Tolksdorf hat schon mehrfach in (tatsächlichen und vermeintlichen) Terrorprozessen deutlich gemacht, wie wichtig der penible Umgang mit den rechtsstaatlichen Grundlagen in politisch sensiblen und öffentlichkeitswirksamen Fällen ist. Er ist deshalb nicht unumstritten, vor allem in der Union, die aber schließlich doch seiner Berufung an die Spitze des höchsten ordentlichen Gerichts zustimmte. Der 3. Strafsenat unter Tolksdorfs Führung hat schon kürzlich im Verfahren gegen die „Militante Gruppe“ auf die Einschränkung der Terrorismus-Vorschrift durch Rot-Grün im Jahr 2003 hingewiesen. Er setzte die Haftbefehle gegen die Linksextremisten gegen Auflagen außer Vollzug.

Potentiell terroristische Delikte

Die Beschuldigten seien zwar dringend verdächtig, versucht zu haben, Bundeswehrfahrzeuge anzuzünden und der „Militanten Gruppe“ anzugehören. Doch begründe das nicht den Vorwurf der Mitgliedschaft in einer terroristischen Vereinigung - obwohl die Tätigkeit der Gruppe darauf ausgerichtet sei, Anschläge gegen Gebäude und Fahrzeuge staatlicher Institutionen sowie privater Unternehmen zu begehen.

Zwar handelt es sich bei derartigen Taten um potentiell terroristische Delikte.
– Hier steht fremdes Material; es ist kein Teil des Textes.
(** * Hierarchy-flattening processor of the standards taxonomy

    A shallow embedding of [tools/models.py], [tools/pinecone_models.py] and
    [tools/pinecone_processor.py], and the properties of the processor that
    the specification states about them.

    Conventions of the embedding:
    - a Python [str] is a [string]; a character stands for a code point
      below 256;
    - a Python [int] is a [Z];
    - [Optional[T]] is [option T], with [None] for Python's [None];
    - the ordered dict [standards] is the list of its items in iteration
      order; dicts that are only looked up by key are [gmap]s and Python
      sets are [gset]s;
    - a call that may raise returns a [result], [inl] holding the exception;
    - a [while] loop is its step function run by [while_loop] under a bound
      on the number of iterations, and the theorems show which bound is
      always enough. *)

From stdpp Require Import base list strings gmap pretty sorting.
From Stdlib Require Import Ascii ZArith Lia.

Set Warnings "-register-all".
Local Open Scope Z_scope.

(** ** Python strings *)

Module PyStr.

(** Truthiness of an [Optional[str]]: neither [None] nor empty. *)
Definition truthy (v : option string) : bool :=
  match v with
  | Some s => negb (String.eqb s "")
  | None => false
  end.

(** [str.isspace] on the code points below 256. *)
Definition is_space (c : ascii) : bool :=
  let n := Z.of_N (N_of_ascii c) in
  ((9 <=? n) && (n <=? 13)) || ((28 <=? n) && (n <=? 32))
  || (n =? 133) || (n =? 160).

Fixpoint lstrip (s : string) : string :=
  match s with
  | String c s' => if is_space c then lstrip s' else s
  | EmptyString => EmptyString
  end.

Fixpoint rstrip (s : string) : string :=
  match s with
  | EmptyString => EmptyString
  | String c s' =>
      match rstrip s' with
      | EmptyString => if is_space c then EmptyString else String c EmptyString
      | r => String c r
      end
  end.

(** [s.strip()] *)
Definition strip (s : string) : string := rstrip (lstrip s).

(** [s.split(sep)] for a one-character separator: never an empty list. *)
Fixpoint split (sep : ascii) (s : string) : list string :=
  match s with
  | EmptyString => [EmptyString]
  | String c s' =>
      if Ascii.eqb c sep then EmptyString :: split sep s'
      else match split sep s' with
           | w :: ws => String c w :: ws
           | [] => [String c EmptyString]
           end
  end.

(** [sep.join(lines)] *)
Fixpoint join (sep : string) (lines : list string) : string :=
  match lines with
  | [] => ""
  | [l] => l
  | l :: ls => l +:+ sep +:+ join sep ls
  end.

Definition newline : string := String (ascii_of_nat 10) EmptyString.
Definition comma : ascii := ascii_of_nat 44.

(** [f"{n}"] for an [int]. *)
Definition of_int (n : Z) : string := pretty n.

End PyStr.

(** ** Exceptions *)

(** A location inside a validated value, as Pydantic reports it: the path of
    keys down to the offending field. *)
Definition loc : Type := list string.

(** What a [ValueError] of [process_and_save] reports. *)
Inductive value_error : Type :=
  | InvalidJSON
  | FailedToParse (locs : list loc).

Inductive error : Type :=
  | FileNotFoundError
  | ValidationError (locs : list loc)
  | KeyError (key : string)
  | ValueError (msg : value_error).

Definition result (A : Type) : Type := error + A.

Definition ok {A} (a : A) : result A := inr a.
Definition raise {A} (e : error) : result A := inl e.

Definition bind {A B} (r : result A) (k : A → result B) : result B :=
  match r with
  | inl e => inl e
  | inr a => k a
  end.

Notation "x ←! r ; k" := (bind r (fun x => k))
  (at level 20, r at level 100, k at level 200, right associativity,
   format "x  ←!  r ;  '/' k").

(** A [for] loop whose body may raise: the first exception ends it. *)
Fixpoint for_each {A B} (body : A → result B) (l : list A) : result (list B) :=
  match l with
  | [] => ok []
  | a :: l' => b ←! body a; bs ←! for_each body l'; ok (b :: bs)
  end.

(** ** JSON documents *)

Inductive json : Type :=
  | JNull
  | JBool (b : bool)
  | JInt (n : Z)
  | JStr (s : string)
  | JArr (items : list json)
  | JObj (members : list (string * json)).

Definition JStrs (l : list string) : json := JArr (JStr <$> l).

(** Keys of an object, in order; a non-object has none. *)
Definition json_keys (j : json) : list string :=
  match j with
  | JObj members => members.*1
  | _ => []
  end.

(** Value under a key of an object. *)
Fixpoint members_get (k : string) (members : list (string * json)) : option json :=
  match members with
  | [] => None
  | (k', v) :: rest => if String.eqb k k' then Some v else members_get k rest
  end.

Definition json_get (k : string) (j : json) : option json :=
  match j with
  | JObj members => members_get k members
  | _ => None
  end.

(** ** [tools/models.py] *)

Record Document : Type := mkDocument {
  doc_id : option string;
  doc_title : string;
  doc_valid : option string;
  doc_sourceURL : option string;
  doc_asnIdentifier : option string;
  doc_publicationStatus : option string;
}.

Record JurisdictionRef : Type := mkJurisdictionRef {
  jur_id : string;
  jur_title : string;
}.

Record Standard : Type := mkStandard {
  std_id : string;
  std_asnIdentifier : option string;
  std_position : Z;
  std_depth : Z;
  std_statementNotation : option string;
  std_description : string;
  std_ancestorIds : list string;
  std_parentId : option string;
  std_statementLabel : option string;
  std_educationLevels : option (list string);
}.

#[global] Instance Standard_eq_dec : EqDecision Standard.
Proof. solve_decision. Defined.

(** A node as it stands in the parsed JSON, before validation: a required
    field is [None] when its key is missing or holds a value of another
    type. *)
Record RawStandard : Type := mkRawStandard {
  raw_id : option string;
  raw_asnIdentifier : option string;
  raw_position : option Z;
  raw_depth : option Z;
  raw_statementNotation : option string;
  raw_description : option string;
  raw_ancestorIds : option (list string);
  raw_parentId : option string;
  raw_statementLabel : option string;
  raw_educationLevels : option (list string);
}.

(** [StandardSet], over the type of its nodes: [Standard] once validated,
    [RawStandard] in the parsed JSON.  [license] and [cspStatus] are not
    read by the processor and are left out. *)
Record StandardSetOf (N : Type) : Type := mkStandardSet {
  set_id : string;
  set_title : string;
  set_subject : string;
  set_normalizedSubject : option string;
  set_educationLevels : list string;
  set_document : Document;
  set_jurisdiction : JurisdictionRef;
  set_standards : list (string * N);
}.
Arguments mkStandardSet {N}.
Arguments set_id {N}.
Arguments set_title {N}.
Arguments set_subject {N}.
Arguments set_normalizedSubject {N}.
Arguments set_educationLevels {N}.
Arguments set_document {N}.
Arguments set_jurisdiction {N}.
Arguments set_standards {N}.

Abbreviation StandardSet := (StandardSetOf Standard).
Abbreviation RawStandardSet := (StandardSetOf RawStandard).

(** The required fields of [Standard] that a raw node lacks. *)
Definition missing_fields (r : RawStandard) : list string :=
  (if raw_id r is Some _ then [] else ["id"])
  ++ (if raw_position r is Some _ then [] else ["position"])
  ++ (if raw_depth r is Some _ then [] else ["depth"])
  ++ (if raw_description r is Some _ then [] else ["description"])
  ++ (if raw_ancestorIds r is Some _ then [] else ["ancestorIds"]).

(** Validation of one node by the [Standard] model. *)
Definition validate_standard (r : RawStandard) : option Standard :=
  match raw_id r, raw_position r, raw_depth r, raw_description r, raw_ancestorIds r with
  | Some i, Some p, Some d, Some t, Some a =>
      Some {| std_id := i; std_asnIdentifier := raw_asnIdentifier r;
              std_position := p; std_depth := d;
              std_statementNotation := raw_statementNotation r;
              std_description := t; std_ancestorIds := a;
              std_parentId := raw_parentId r;
              std_statementLabel := raw_statementLabel r;
              std_educationLevels := raw_educationLevels r |}
  | _, _, _, _, _ => None
  end.

(** Every failure of the [standards] mapping, node by node in order. *)
Definition validation_errors (standards : list (string * RawStandard)) : list loc :=
  flat_map (λ '(k, r), (λ f, ["data"; "standards"; k; f]) <$> missing_fields r)
           standards.

(** Construction of [StandardSetResponse] from the parsed JSON and access
    to its [data]: the whole set validates or the call raises one
    [ValidationError] listing every failure. *)
Definition validate_standard_set (raw : RawStandardSet) : result StandardSet :=
  match mapM (λ '(k, r), s ← validate_standard r; Some (k, s)) (set_standards raw) with
  | Some standards =>
      ok {| set_id := set_id raw; set_title := set_title raw;
            set_subject := set_subject raw;
            set_normalizedSubject := set_normalizedSubject raw;
            set_educationLevels := set_educationLevels raw;
            set_document := set_document raw;
            set_jurisdiction := set_jurisdiction raw;
            set_standards := standards |}
  | None => raise (ValidationError (validation_errors (set_standards raw)))
  end.

(** ** [tools/pinecone_models.py] *)

Record PineconeRecord : Type := mkPineconeRecord {
  rec_id : string;
  rec_content : string;
  rec_standard_set_id : string;
  rec_standard_set_title : string;
  rec_subject : string;
  rec_normalized_subject : option string;
  rec_education_levels : list string;
  rec_document_id : string;
  rec_document_valid : string;
  rec_publication_status : option string;
  rec_jurisdiction_id : string;
  rec_jurisdiction_title : string;
  rec_asn_identifier : option string;
  rec_statement_notation : option string;
  rec_statement_label : option string;
  rec_depth : Z;
  rec_is_leaf : bool;
  rec_is_root : bool;
  rec_parent_id : option string;
  rec_root_id : string;
  rec_ancestor_ids : list string;
  rec_child_ids : list string;
  rec_sibling_count : Z;
}.

Record ProcessedStandardSet : Type := mkProcessedStandardSet {
  records : list PineconeRecord;
}.

(** The value handed to the [education_levels] validator, which runs before
    type validation and therefore sees any value. *)
Inductive py_item : Type :=
  | PyStrItem (s : string)
  | PyOtherItem.

Inductive py_value : Type :=
  | PyList (items : list py_item)
  | PyNotList.

(** The comprehension over [item.split] on commas: the pieces that are not
    empty once stripped, stripped. *)
Definition split_items (item : string) : list string :=
  PyStr.strip <$> filter (λ s, PyStr.strip s ≠ "") (PyStr.split PyStr.comma item).

(** The first loop of the validator: strings are split and their pieces
    appended, any other element is skipped. *)
Definition flatten_levels (v : list py_item) : list string :=
  foldl (λ flattened item,
           match item with
           | PyStrItem s => flattened ++ split_items s
           | PyOtherItem => flattened
           end) [] v.

(** The second loop: [seen] and [result] grow together. *)
Definition dedupe_step (st : gset string * list string) (item : string)
  : gset string * list string :=
  let '(seen, result) := st in
  if bool_decide (item ∈ seen) then (seen, result)
  else ({[item]} ∪ seen, result ++ [item]).

Definition dedupe (flattened : list string) : list string :=
  (foldl dedupe_step (∅, []) flattened).2.

Definition process_education_levels (v : py_value) : list string :=
  match v with
  | PyNotList => []
  | PyList items => dedupe (flatten_levels items)
  end.

(** [model_dump(mode="json", by_alias=..., exclude_none=...)] of one record:
    the fields in declaration order.  The identifier goes under its
    serialization alias only when [by_alias] is set, and a field holding
    [None] is dropped only when [exclude_none] is set. *)
Definition dump_optional (exclude_none : bool) (key : string) (v : option string)
  : list (string * json) :=
  match v with
  | Some s => [(key, JStr s)]
  | None => if exclude_none then [] else [(key, JNull)]
  end.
Seit der Neufassung der Vorschrift im Jahr 2003 ist die Beteiligung an einer Organisation, die auf die Begehung derartiger Straftaten ausgerichtet ist, indes als Betätigung in einer terroristischen Vereinigung nur noch dann strafbar, wenn die Taten dazu bestimmt sind, im Einzelnen aufgezählte - staatsgefährdende - Ziele zu erreichen, und darüber hinaus „durch die Art ihrer Begehung oder ihre Auswirkungen einen Staat oder eine internationale Organisation erheblich schädigen“ können.

Mit der Einfügung dieser zusätzlichen Merkmale hat der Gesetzgeber die Strafbarkeit nach ausführlicher Erörterung im Gesetzgebungsverfahren „bewusst deutlich eingeschränkt“, wie der Bundesgerichtshof hervorhob. Daraus schloss er, dass die Gruppe nur als kriminelle Vereinigung angesehen werden kann: Die von ihr bereits begangenen und beabsichtigten Taten sind demnach „nicht geeignet, die Bundesrepublik Deutschland im Sinne des Gesetzes erheblich zu schädigen“.

Harms warf dem Gerichtshof Einseitigkeit vor

Die Karlsruher Richter sahen sich also nicht imstande, etwas zu bestrafen, was Gesetzgeber ihrer Ansicht nach ausdrücklich nicht mehr unter Strafe stellen wollte. Generalbundesanwältin Harms, früher selbst Richterin am Bundesgerichtshof, warf dem Senat daraufhin Einseitigkeit vor: „Wir haben eine Tendenz in der Rechtsprechung, die die Gefahr aus dem Blick nimmt und mit feinen juristischen Überlegungen dazulegen versucht, dass alles nicht so schlimm ist.“ Das gelte für das Legen von Brandsätzen wie für die Sympathiewerbung für Terrorgruppen, sagte Harms Anfang Dezember auf einer Fachtagung in Berlin. Sie warnte nachdrücklich vor einer Ungleichbehandlung von rechter und linker Gewalt.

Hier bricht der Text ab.